9. So far as call data record is concerned, suffice it to say that call data record is not a conclusive piece of evidence to ascertain the guilt or otherwise of an accused. CDR in isolation does not advance the prosecution’s case until and unless some credible material in this regard has been collected. The Honourable Supreme Court of Pakistan in case reported as “Mian Khalid Perviz vs. The State through Special Prosecutor ANF and another” (2021 SCMR 522) has held that:-
“Mere production of CDR DATA without transcripts of the calls or end to end audio recording cannot be considered/used as evidence worth reliance. Besides the call transcripts, it should also be established on the record that callers on both the ends were the same persons whose calls data is being used in evidence. While considering such type of evidence extra care is required to be taken by the Courts as advancement of science and technology, on the other hand, has also made it very convenient and easy to edit and make changes of one’s choice as highlighted and discussed in the case of Ishtiaq Ahmad Mirza supra. We also can lay hand on the case of Azeem Khan v. Mujahid Khan (2016 SCMR 274) in this regard”.

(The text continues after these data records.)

(** A gap ends before every later one starts. *)
Lemma gaps_ordered (p : preparedPolicy) i j a b :
  grid_wf p → (i < j)%nat → po_Gaps p !! i = Some a → po_Gaps p !! j = Some b →
  ns (gap_End a) < ns (gap_Start b) < ns (gap_End b).
Proof.
  intros Hwf Hij Ha Hb.
  eapply (chain_trans_lookup (λ a b, ns (gap_End a) < ns (gap_Start b) < ns (gap_End b)) (po_Gaps p) i j);
    [intros; lia| |done..].
  eapply chain_mono_in; [|apply gw_gaps, Hwf]. intros x y _ Hy ?.
  pose proof (gw_gap _ Hwf) as Hgap. rewrite Forall_forall in Hgap. specialize (Hgap y Hy). simpl in *. lia.
Qed.

Lemma blockingGap_None (p : preparedPolicy) t :
  grid_wf p → blockingGap p t = None →
  ∀ g, g ∈ po_Gaps p → ¬ (ns (gap_Start g) ≤ ns t < ns (gap_End g)).
Proof.
  intros Hwf Hn g Hg Hin. unfold blockingGap in Hn.
  assert (Hmono : chain (λ a b, after (gap_End a) t = true → after (gap_End b) t = true) (po_Gaps p)).
  { apply chain_lookup. intros i a b Ha Hb.
    pose proof (gaps_ordered p i (S i) a b Hwf ltac:(lia) Ha Hb). simpl. time_lia. }
  pose proof (sort_search_list_spec _ _ Hmono) as (Hk & Hlo & Hhi).
  set (k := sort_search_list _ _) in *. clearbody k.
  apply list_elem_of_lookup in Hg as [i Hi].
  destruct (decide (i < k)%nat) as [Hlt|Hge].
  { rewrite Forall_lookup in Hlo. specialize (Hlo i g). rewrite lookup_take_lt in Hlo by done.
    specialize (Hlo Hi). time_lia. }
  destruct (lookup_lt_is_Some_2 (po_Gaps p) k) as [h Hh]; [apply lookup_lt_Some in Hi; lia|].
  rewrite Hh in Hn. rewrite Forall_lookup in Hhi. specialize (Hhi 0%nat h).
  rewrite lookup_drop, Nat.add_0_r in Hhi. specialize (Hhi Hh).
  destruct (decide (i = k)) as [->|Hne].
  - simplify_eq. case_match eqn:E; [done|]. rewrite andb_false_iff in E. time_lia.
  - pose proof (gaps_ordered p k i h g Hwf ltac:(lia) Hh Hi). time_lia.
Qed.

Lemma closure_scan_Some l t o :
  closure_scan l t = Some o → ∃ c, c ∈ l ∧ ns (cl_Start c) ≤ ns t ∧ cl_End c = o ∧
    match o with Some e => ns t < ns e | None => True end.
Proof.
  induction l as [|c l IH]; simpl; [done|].
  destruct (before t (cl_Start c)) eqn:E1; [done|].
  destruct (cl_End c) as [e|] eqn:Ec.
  - destruct (before t e) eqn:E2.
    + intros [= <-]. exists c. split_and!; [by left|time_lia|done|time_lia].
    + intros (c' & ? & ?)%IH. exists c'. split; [by right|done].
  - intros [= <-]. exists c. split_and!; [by left|time_lia|done|done].
Qed.

Lemma closure_scan_None l t :
  chain (λ a b, ns (cl_Start a) ≤ ns (cl_Start b)) l → closure_scan l t = None →
  ∀ c, c ∈ l → ns (cl_Start c) ≤ ns t → ∃ e, cl_End c = Some e ∧ ns e ≤ ns t.
Proof.
  induction l as [|c l IH]; simpl closure_scan; [set_solver|]. intros Hc Hn c' Hc' Ht.
  assert (Hstart : ns (cl_Start c) ≤ ns (cl_Start c')).
  { apply list_elem_of_lookup in Hc' as [i Hi]. destruct i as [|i]; [simplify_eq/=; lia|].
    eapply (chain_trans_lookup (λ a b, ns (cl_Start a) ≤ ns (cl_Start b)) (c :: l) 0 (S i));
      [intros; lia|done|lia|done|done]. }
  destruct (before t (cl_Start c)) eqn:E1; [time_lia|].
  destruct (cl_End c) as [e|] eqn:Ec; [|done].
  destruct (before t e) eqn:E2; [done|].
  apply elem_of_cons in Hc' as [->|Hc'].
  - exists e. split; [done|time_lia].
  - apply (IH (chain_tail _ _ _ Hc) Hn c' Hc' Ht).
Qed.

Lemma blocked_iff (p : preparedPolicy) t : grid_wf p →
  blocked p t ↔ is_Some (blockingClosure p t) ∨ is_Some (blockingGap p t).
Proof.
  intros Hwf. unfold blocked. split.
  - intros [(g & Hg & Ht)|(c & Hc & Ht & He)].
    + right. destruct (blockingGap p t) eqn:E; [by eexists|]. by destruct (blockingGap_None p t Hwf E g Hg).
    + left. unfold blockingClosure. destruct (closure_scan _ _) eqn:E; [by eexists|].
      destruct (closure_scan_None _ _ (gw_closures _ Hwf) E c Hc Ht) as (e & Hce & ?).
      rewrite Hce in He. lia.
  - intros [[o Ho]|[g Hg]].
    + right. apply closure_scan_Some in Ho as (c & Hc & Ht & <- & He). exists c. by split_and!.
    + left. exists g. by apply blockingGap_Some.
Qed.

Lemma containing_closure_Some (p : preparedPolicy) t :
  is_Some (blockingClosure p t) →
  ∃ c, containing_closure p t = Some c ∧ c ∈ po_Closures p ∧ ns (cl_Start c) ≤ ns t ∧
       match cl_End c with Some e => ns t < ns e | None => True end.
Proof.
  intros [o Ho]. apply closure_scan_Some in Ho as (c & Hc & Ht & Ho & He).
  unfold containing_closure. destruct (List.find _ _) as [c'|] eqn:E.
  - apply List.find_some in E as [Hin E]. exists c'. apply list_elem_of_In in Hin. zbool.
    split_and!; [done|done|time_lia|]. destruct (cl_End c'); time_lia.
  - apply list_elem_of_In in Hc. pose proof (List.find_none _ _ E c Hc) as Hn. simpl in Hn.
    rewrite andb_false_iff in Hn. subst o. destruct Hn; destruct (cl_End c); time_lia; done.
Qed.

(** ** The rate grid *)

(** The cells of a rate list, as [grid_point] reads them. *)
Definition on_cells (rates : list RatePoint) (t : Time) : Prop :=
  ∃ i r k, rates !! i = Some r ∧ 0 ≤ k ∧
    ns t = ns (rp_EffectiveAt r) + k * rateInterval (rp_ArrivalsPerHour r) ∧
    ∀ r', rates !! S i = Some r' → ns t < ns (rp_EffectiveAt r').

(** The whole number of intervals the source steps forward covers [delta] exactly. *)
Lemma ceil_steps delta I :
  0 ≤ delta ≤ grid_span → 1 ≤ I ≤ Hour →
  let steps := dur_div delta I in
  let steps := if dur_rem delta I =? 0 then steps else dur_add steps 1 in
  0 ≤ steps ∧ dur_mul steps I = steps * I ∧ delta ≤ steps * I < delta + I.
Proof.
  intros Hd HI. unfold dur_div, dur_rem, dur_add, dur_mul, grid_span, Hour, Minute, Second in *.
  assert (Hq : Z.quot delta I = delta / I) by (apply Z.quot_div_nonneg; lia).
  assert (Hr : Z.rem delta I = delta mod I) by (apply Z.rem_mod_nonneg; lia).
  rewrite Hq, Hr. pose proof (Z.div_mod delta I ltac:(lia)). pose proof (Z.mod_pos_bound delta I ltac:(lia)).
  assert (0 ≤ delta / I ≤ delta) by (split; [apply Z.div_pos; lia | apply Z.div_le_upper_bound; nia]).
  destruct (Z.eqb_spec (delta mod I) 0) as [E|E]; simpl.
  - rewrite !wrap64_id by (unfold in_int64; nia). nia.
  - rewrite !wrap64_id by (unfold in_int64; rewrite ?wrap64_id; unfold in_int64; nia). nia.
Qed.

Lemma floor_steps delta I :
  0 ≤ delta < 2^63 → 1 ≤ I →
  dur_mul (dur_div delta I) I = delta / I * I.
Proof.
  intros Hd HI. unfold dur_div, dur_mul.
  rewrite Z.quot_div_nonneg by lia.
  pose proof (Z.div_mod delta I ltac:(lia)). pose proof (Z.mod_pos_bound delta I ltac:(lia)).
  assert (0 ≤ delta / I ≤ delta) by (split; [apply Z.div_pos; lia | apply Z.div_le_upper_bound; nia]).
  rewrite !wrap64_id; unfold in_int64; rewrite ?wrap64_id; unfold in_int64; nia.
Qed.

Lemma on_cells_cons r0 rates t : on_cells rates t → on_cells (r0 :: rates) t.
Proof. intros (i & r & k & ?). by exists (S i), r, k. Qed.

Lemma on_cells_ge r0 rates t :
  chain (λ a b, ns (rp_EffectiveAt a) < ns (rp_EffectiveAt b)) (r0 :: rates) →
  Forall (λ r, 0 < rp_ArrivalsPerHour r < 2^32) (r0 :: rates) →
  on_cells (r0 :: rates) t → ns (rp_EffectiveAt r0) ≤ ns t.
Proof.
  intros Hc Hpos (i & r & k & Hr & Hk & Ht & _).
  rewrite Forall_lookup in Hpos. pose proof (rateInterval_bounds _ (Hpos _ _ Hr)).
  assert (ns (rp_EffectiveAt r0) ≤ ns (rp_EffectiveAt r)); [|nia].
  destruct i as [|i]; [simplify_eq/=; lia|].
  assert (ns (rp_EffectiveAt r0) < ns (rp_EffectiveAt r)); [|lia].
  eapply (chain_trans_lookup (λ a b, ns (rp_EffectiveAt a) < ns (rp_EffectiveAt b)) (r0 :: rates) 0 (S i));
    [intros; lia|done|lia|done|done].
Qed.

(** A cell of the head rate and a later one. *)
Lemma on_cells_split r0 rates t :
  on_cells (r0 :: rates) t →
  (∃ k, 0 ≤ k ∧ ns t = ns (rp_EffectiveAt r0) + k * rateInterval (rp_ArrivalsPerHour r0) ∧
        ∀ r', head rates = Some r' → ns t < ns (rp_EffectiveAt r')) ∨ on_cells rates t.
Proof.
  intros (i & r & k & Hr & Hk & Ht & Hn). destruct i as [|i]; simplify_eq/=.
  - left. exists k. split_and!; try done. intros r'. rewrite head_lookup. auto.
  - right. by exists i, r, k.
Qed.

Definition least_from (P : Time → Prop) (target c : Time) : Prop :=
  P c ∧ ns target ≤ ns c ∧ ∀ g, P g → ns target ≤ ns g → ns c ≤ ns g.

Lemma next_rate_grid_spec rates target :
  rates ≠ [] →
  chain (λ a b, ns (rp_EffectiveAt a) < ns (rp_EffectiveAt b)) rates →
  Forall (λ r, 0 < rp_ArrivalsPerHour r < 2^32) rates →
  Forall (λ r, ns target ≤ ns (rp_EffectiveAt r) + grid_span) rates →
  ∃ c, next_rate_grid rates target = Some c ∧ least_from (on_cells rates) target c.
Proof.
  induction rates as [|r0 rest IH]; [done|]. intros _ Hc Hpos Hspan.
  pose proof (on_cells_ge r0 rest) as Hge. specialize (λ t, Hge t Hc Hpos).
  apply Forall_cons in Hpos as [Hpos0 Hpos]. apply Forall_cons in Hspan as [Hspan0 Hspan].
  pose proof (rateInterval_bounds _ Hpos0) as HI.
  assert (IHrest : rest ≠ [] → ∃ c, next_rate_grid rest target = Some c ∧ least_from (on_cells rest) target c).
  { intros Hne. apply IH; auto. by eapply chain_tail. }
  clear IH. cbn [next_rate_grid].
  (* the search moves on to the later rates *)
  assert (Hrest : ∀ next l, rest = next :: l → (∀ g, on_cells (r0 :: rest) g →
             ns g < ns (rp_EffectiveAt next) → ns g < ns target) →
             ∃ c, next_rate_grid rest target = Some c ∧ least_from (on_cells (r0 :: rest)) target c).
  { intros next l -> Hbelow. destruct IHrest as (c & Hn & Hcell & Hle & Hleast); [done|].
    exists c. split; [done|]. split_and!; [by apply on_cells_cons|done|].
    intros g Hg Hgt. destruct (on_cells_split _ _ _ Hg) as [(k & _ & _ & Hlt)|Hg']; [|by apply Hleast].
    specialize (Hbelow g Hg (Hlt _ eq_refl)). lia. }
  assert (Hcell0 : ∀ k t, 0 ≤ k → ns t = ns (rp_EffectiveAt r0) + k * rateInterval (rp_ArrivalsPerHour r0) →
            (∀ next l, rest = next :: l → ns t < ns (rp_EffectiveAt next)) → on_cells (r0 :: rest) t).
  { intros k t Hk Ht Hn. exists 0%nat, r0, k. split_and!; [done..|].
    intros r' Hr'. destruct rest as [|next l]; [done|]. simplify_eq/=. eauto. }
  destruct (match rest with next :: _ => _ | [] => false end) eqn:Hskip.
  { destruct rest as [|next l]; [done|]. apply (Hrest next l eq_refl). intros. time_lia. }
  assert (Hnext : ∀ next l, rest = next :: l → ns target < ns (rp_EffectiveAt next)).
  { intros next l ->. time_lia. }
  destruct (before target (rp_EffectiveAt r0)) eqn:Hb.
  { exists (rp_EffectiveAt r0). split; [done|]. split_and!; [|time_lia|intros; by apply Hge].
    apply (Hcell0 0); [lia|lia|]. intros next l ->. destruct Hc as [? _]. done. }
  assert (Hdelta : time_sub target (rp_EffectiveAt r0) = ns target - ns (rp_EffectiveAt r0)).
  { unfold time_sub. apply sat64_id. unfold in_int64, grid_span, Hour, Minute, Second in *. time_lia. }
  rewrite Hdelta.
  destruct (ceil_steps (ns target - ns (rp_EffectiveAt r0)) (rateInterval (rp_ArrivalsPerHour r0)))
    as (Hs0 & Hmul & Hs); [time_lia|done|].
  cbv zeta in *. set (steps := if _ : bool then _ else _) in *. clearbody steps. rewrite Hmul.
  set (c := time_add (rp_EffectiveAt r0) (steps * rateInterval (rp_ArrivalsPerHour r0))).
  assert (Hcns : ns c = ns (rp_EffectiveAt r0) + steps * rateInterval (rp_ArrivalsPerHour r0)) by done.
  clearbody c.
  assert (Hleast0 : ∀ k, ns target ≤ ns (rp_EffectiveAt r0) + k * rateInterval (rp_ArrivalsPerHour r0) →
            ns c ≤ ns (rp_EffectiveAt r0) + k * rateInterval (rp_ArrivalsPerHour r0)).
  { intros k Hk. assert (steps ≤ k) by nia. nia. }
  destruct rest as [|next l].
  - exists c. split; [done|]. split_and!; [by eapply Hcell0|lia|].
    intros g Hg Hgt. destruct (on_cells_split _ _ _ Hg) as [(k & Hk & Hgk & _)|Hg'].
    + rewrite Hgk. apply Hleast0. lia.
    + destruct Hg' as (? & ? & ? & ? & _). done.
  - destruct (before c (rp_EffectiveAt next)) eqn:Hbc.
    + exists c. split; [done|]. split_and!; [eapply Hcell0; [done|done|]|lia|].
      { intros ? ? [= <- <-]. time_lia. }
      intros g Hg Hgt. destruct (on_cells_split _ _ _ Hg) as [(k & Hk & Hgk & _)|Hg'].
      * rewrite Hgk. apply Hleast0. lia.
      * apply on_cells_ge in Hg'; [time_lia|by eapply chain_tail|done].
    + apply (Hrest next l eq_refl). intros g Hg Hlt.
      destruct (on_cells_split _ _ _ Hg) as [(k & Hk & Hgk & _)|Hg'].
      * destruct (Z.lt_ge_cases (ns g) (ns target)); [done|].
        specialize (Hleast0 k). time_lia.
      * apply on_cells_ge in Hg'; [lia|by eapply chain_tail|done].
Qed.

Lemma grid_point_cells (p : preparedPolicy) t :
  po_ContinuousSpacing p = false → grid_point p t ↔ on_cells (pp_rates p) t.
Proof. unfold grid_point. intros ->. done. Qed.

Lemma in_horizon_all (p : preparedPolicy) t :
  grid_wf p → in_horizon p t → Forall (λ r, ns t ≤ ns (rp_EffectiveAt r) + grid_span) (pp_rates p).
Proof.
  intros Hwf Ht. destruct (grid_nonempty p Hwf) as [r0 H0]. apply Forall_lookup. intros i r Hr.
  pose proof (head_first p i r r0 Hwf H0 Hr). specialize (Ht r0 H0). lia.
Qed.

Lemma in_horizon_le (p : preparedPolicy) s t : ns s ≤ ns t → in_horizon p t → in_horizon p s.
Proof. intros Hle Ht r Hr. specialize (Ht r Hr). lia. Qed.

10. The overall impact of what has been discussed above is that the prosecution has miserably failed to establish the case against the appellants. Resultantly, this and connected Cr.A.No. 34-D/2022, filed by convict/appellant Muhammad Shehzad are allowed, the impugned judgment is set aside and the appellants are acquitted from the charges levelled against them. They shall be released forthwith, if not required to be detained in connection with any other criminal case. Since we have set aside the conviction and sentence awarded to the appellant, therefore, the connected criminal appeal against acquittal of co-accused as well as criminal revision for enhancement of sentence have become infructuous which stand dismissed accordingly.
11. Above are the detailed reasons of our short order of even date.